Last month, a group of SoHo Marriott workers targeted in a vicious campaign of intimidation and harassment by union organizers and company officials filed federal charges against Marriott and the union with free legal assistance from the National Right to Work Foundation.
New York Hotel & Motel Trades Council Local 6 union organizers entered into a backroom deal (called a "neutrality agreement") with company officials. Of course, there is nothing "neutral" about the agreement, which allows union organizers unfettered access to the employees in order to install a union in the workplace while workers who wish to refrain from union affiliation are silenced with threats and punishment.
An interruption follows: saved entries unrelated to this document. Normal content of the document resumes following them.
(** * Via stitching and fencing: a shallow embedding of the geometry and
    candidate-filtering engine of [stitching_utils.py],
    [via_stitch_action.py] and [via_fence_action.py].

    Board coordinates are the integer nanometres of kipy's [Vector2], so a
    point is a pair of [Z].  Python float arithmetic on them is taken exact:
    quotients and jitter are rationals ([Q]); Euclidean lengths are the real
    square roots of exact squared norms, and the comparisons the code makes
    on lengths are decided on the squared norms (see [lt_length_spec]).
    Angles (atan2, arc sweep) are real numbers. *)

From Stdlib Require Import ZArith QArith Qround Qreals Qminmax List Bool Lia.
From Stdlib Require Import Reals Lra String Permutation.
Import ListNotations.

Open Scope Z_scope.

(** ** Points and vectors (kipy [Vector2]) *)

Definition point : Type := (Z * Z)%type.

Definition px (p : point) : Z := fst p.
Definition py (p : point) : Z := snd p.

Definition vsub (p q : point) : point := (px p - px q, py p - py q).

(** Squared length of an integer vector. *)
Definition norm2 (v : point) : Z := px v * px v + py v * py v.

(** [Vector2.length()]: the Euclidean length. *)
Definition length (v : point) : R := sqrt (IZR (norm2 v)).

(** ** Ray-casting containment ([is_point_inside_segments]) *)

Definition segment : Type := (point * point)%type.

(** Python's true division [a / b] on two ints: it raises
    [ZeroDivisionError] (here [None]) when [b == 0]. *)
Definition py_truediv (a b : Z) : option Q :=
  if Z.eqb b 0 then None else Some (inject_Z a / inject_Z b)%Q.

(** Strict comparison [a < b] on floats, exact. *)
Definition Qltb (a b : Q) : bool := negb (Qle_bool b a).

(** The loop body of [is_point_inside_segments], run over the segments
    with the running [intersections] counter; [None] is an exception. *)
Fixpoint count_intersections (p : point) (segs : list segment) (n : Z)
  : option Z :=
  match segs with
  | [] => Some n
  | (s, e) :: rest =>
      if Z.eqb (py s) (py e) then count_intersections p rest n
      else if (Z.ltb (Z.min (py s) (py e)) (py p)
               && Z.leb (py p) (Z.max (py s) (py e)))%bool
      then
        match py_truediv ((px e - px s) * (py p - py s)) (py e - py s) with
        | None => None
        | Some q =>
            if Qltb (inject_Z (px p)) (q + inject_Z (px s))
            then count_intersections p rest (n + 1)
            else count_intersections p rest n
        end
      else count_intersections p rest n
  end.

(** [is_point_inside_segments]: [intersections % 2 == 1]. *)
Definition is_point_inside_segments (p : point) (segs : list segment)
  : option bool :=
  match count_intersections p segs 0 with
  | None => None
  | Some n => Some (Z.eqb (Z.modulo n 2) 1)
  end.

(** ** Polylines and polygons with holes (kipy [PolyLine],
    [PolygonWithHoles]) and [get_polygon_segments] *)

(** An arc node of a polyline, with its three defining points. *)
Record arc_node := mkArcNode {
  an_start : point;
  an_mid : point;
  an_end : point
}.

Inductive poly_node :=
| NodePoint (p : point)
| NodeArc (a : arc_node).

Record polyline := mkPolyLine {
  nodes : list poly_node;
  closed : bool
}.

Record polygon_with_holes := mkPWH {
  outline : polyline;
  holes : list polyline
}.

(** Consecutive pairs [(points[i], points[i+1])]. *)
Fixpoint consecutive_pairs (l : list point) : list segment :=
  match l with
  | a :: ((b :: _) as t) => (a, b) :: consecutive_pairs t
  | _ => []
  end.

Section PolygonSegments.

(** The points the loop of [get_polygon_segments] appends for an arc node:
    its start alone when kipy finds no centre or angle, otherwise the
    [num_steps + 1] tessellation points computed with [cos] and [sin].
    The floating-point trigonometry is left abstract. *)
Variable arc_node_points : arc_node -> list point.

Definition node_points (n : poly_node) : list point :=
  match n with
  | NodePoint p => [p]
  | NodeArc a => arc_node_points a
  end.

Definition get_polygon_segments (poly : polyline) : list segment :=
  match nodes poly with
  | [] => []
  | _ =>
      let points := flat_map node_points (nodes poly) in
      match points with
      | first :: _ :: _ =>
          consecutive_pairs points
          ++ (if closed poly then [(last points first, first)] else [])
      | _ => []
      end
  end.

(** The loop over the holes of [is_point_inside_polygon_with_holes]. *)
Fixpoint inside_no_hole (p : point) (hs : list polyline) : option bool :=
  match hs with
  | [] => Some true
  | h :: rest =>
      match is_point_inside_segments p (get_polygon_segments h) with
      | None => None
      | Some true => Some false
      | Some false => inside_no_hole p rest
      end
  end.

Definition is_point_inside_polygon_with_holes (p : point)
  (pwh : polygon_with_holes) : option bool :=
  match is_point_inside_segments p (get_polygon_segments (outline pwh)) with
  | None => None
  | Some false => Some false
  | Some true => inside_no_hole p (holes pwh)
  end.

End PolygonSegments.

(** ** Distance primitives *)

(** Comparison [sqrt d2 < b] of a length with a float bound, decided on the
    squared length (exact arithmetic). *)
Definition lt_sqrt (d2 b : Q) : bool := (Qltb 0 b && Qltb d2 (b * b))%bool.

Definition Qnorm2 (x y : Q) : Q := (x * x + y * y)%Q.

(** Python's [int()] on a float: truncation towards zero. *)
Definition py_int (q : Q) : Z :=
  if Qle_bool 0 q then Qfloor q else - Qfloor (- q).

(** kipy's [Vector2 * scalar]: each coordinate multiplied, then [int()]. *)
Definition vscale (v : point) (t : Q) : point :=
  (py_int (inject_Z (px v) * t), py_int (inject_Z (py v) * t)).

Definition vadd (p q : point) : point := (px p + px q, py p + py q).

(** Squared value of [point_segment_distance(p, a, b)]: the projection
    parameter [t] is clamped to [0, 1], and the projection
    [a + ab * t] is a [Vector2], so [ab * t] is truncated to integers; a
    degenerate segment ([l2 == 0]) gives the distance to [a]. *)
Definition point_segment_distance2 (p a b : point) : Q :=
  let ab := vsub b a in
  let ap := vsub p a in
  let l2 := norm2 ab in
  if Z.eqb l2 0 then inject_Z (norm2 ap)
  else
    let t := Qmax 0 (Qmin 1 (inject_Z (px ap * px ab + py ap * py ab)
                             / inject_Z l2)) in
    let projection := vadd a (vscale ab t) in
    inject_Z (norm2 (vsub p projection)).

Definition point_segment_distance (p a b : point) : R :=
  sqrt (Q2R (point_segment_distance2 p a b)).

(** Python's [math.atan2(y, x)], used by [Vector2.angle()]. *)
Definition atan2 (y x : Z) : R :=
  if Z.ltb 0 x then atan (IZR y / IZR x)
  else if Z.ltb x 0 then
    (if Z.leb 0 y then atan (IZR y / IZR x) + PI
     else atan (IZR y / IZR x) - PI)%R
  else if Z.ltb 0 y then (PI / 2)%R
  else if Z.ltb y 0 then (- (PI / 2))%R
  else 0%R.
For example, Marriott worker Coralina Alcantara (who filed the latest around of charges against Marriott last week) and many of her colleagues are prohibited from meeting in the employee break room. Meanwhile, the company’s lawyer has been interrogating Coralina and her colleagues and threatening them for wishing to remain free from union boss shackles.
It should come to no surprise that the workers are now unanimously opposed to the union officials’ presence in the workplace. The same union officials have used video cameras in employee changing rooms, accessed employee lockers, handled employees’ personal possessions, and resorted to verbal abuse against workers. One union official even took photographs of a female employee without her consent while she was changing her uniform in an employee changing room. As reported in the New York Post last month:
Workers at a downtown hotel charge that union goons resorted to outrageous tactics to browbeat them into joining their ranks — going so far as to photograph a female staffer as she changed clothes in an employee locker room, apparently to blackmail her.
"I was wearing my uniform pants and my bra and holding my shirt to put it on when they started snapping pictures," front-desk worker Gisel Rodriguez, 28, recalled of the alleged sneak attack at the SoHo Courtyard Marriott in December.
"I was furious, really didn’t know what to do," she said. "They said, ‘We’re allowed to be here,’ and clicked away."
Rodriguez said she believes the union reps wanted to use the photos "as blackmail, to get us to sign."